* _Dataset excerpts_
(** * droneMetrologyExporter: the SRT telemetry parser

    A shallow embedding of [parseSRT], [parseSrtTime], [makeTime] and
    [BearingTo] (src/main.go) and of the earlier parser variant
    (src/unnamed/part_000), together with the part of Go's [strings],
    [strconv], [regexp], [time] and [math] packages they call.

    Conventions.
    - A Go [string] / [[]byte] is a Rocq [string]: a list of 8-bit bytes.
    - Go's [int] is the 64-bit two's complement integer, held in [Z].
    - Go's [float64] is the kernel's binary64 type [float]; [+ - * /] are the
      IEEE operations.  [math.Sin], [math.Cos] and [math.Atan2] have no
      counterpart here and are fields of the run-time record [Runtime], next
      to the wall clock read by [time.Now]; of their results only the
      documented NaN cases are fixed.
    - [*MetrologySample] is an address into an explicit heap, so that two
      entries of a [Metrology] may be the same object. *)

From Stdlib Require Import ZArith List String Ascii Bool Lia.
From Stdlib Require Import PrimFloat SpecFloat FloatOps FloatAxioms.
From stdpp Require Import base list.

Infix "+:+" := String.append (at level 60, right associativity).

Set Warnings "-inexact-float".
Local Open Scope Z_scope.

(* ================================================================== *)
(** * Bytes and strings *)

Module GoString.

Definition byte_val (c : ascii) : N := N_of_ascii c.

Definition byte_in (lo hi c : ascii) : bool :=
  (byte_val lo <=? byte_val c)%N && (byte_val c <=? byte_val hi)%N.

Definition is_digit (c : ascii) : bool := byte_in "0" "9" c.

Definition LF : ascii := ascii_of_nat 10.

Fixpoint all_bytes (p : ascii -> bool) (s : string) : bool :=
  match s with
  | EmptyString => true
  | String c s' => p c && all_bytes p s'
  end.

* _Task requirements_
Above are the entries. Quote exactly the lines from the one bearing "[BearingTo] (src/main.go) and" through the one bearing "Definition byte_in (lo".

* _Task answer_
    [BearingTo] (src/main.go) and of the earlier parser variant
    (src/unnamed/part_000), together with the part of Go's [strings],
    [strconv], [regexp], [time] and [math] packages they call.

    Conventions.
    - A Go [string] / [[]byte] is a Rocq [string]: a list of 8-bit bytes.
    - Go's [int] is the 64-bit two's complement integer, held in [Z].
    - Go's [float64] is the kernel's binary64 type [float]; [+ - * /] are the
      IEEE operations.  [math.Sin], [math.Cos] and [math.Atan2] have no
      counterpart here and are fields of the run-time record [Runtime], next
      to the wall clock read by [time.Now]; of their results only the
      documented NaN cases are fixed.
    - [*MetrologySample] is an address into an explicit heap, so that two
      entries of a [Metrology] may be the same object. *)

From Stdlib Require Import ZArith List String Ascii Bool Lia.
From Stdlib Require Import PrimFloat SpecFloat FloatOps FloatAxioms.
From stdpp Require Import base list.

Infix "+:+" := String.append (at level 60, right associativity).

Set Warnings "-inexact-float".
Local Open Scope Z_scope.

(* ================================================================== *)
(** * Bytes and strings *)

Module GoString.

Definition byte_val (c : ascii) : N := N_of_ascii c.

Definition byte_in (lo hi c : ascii) : bool :=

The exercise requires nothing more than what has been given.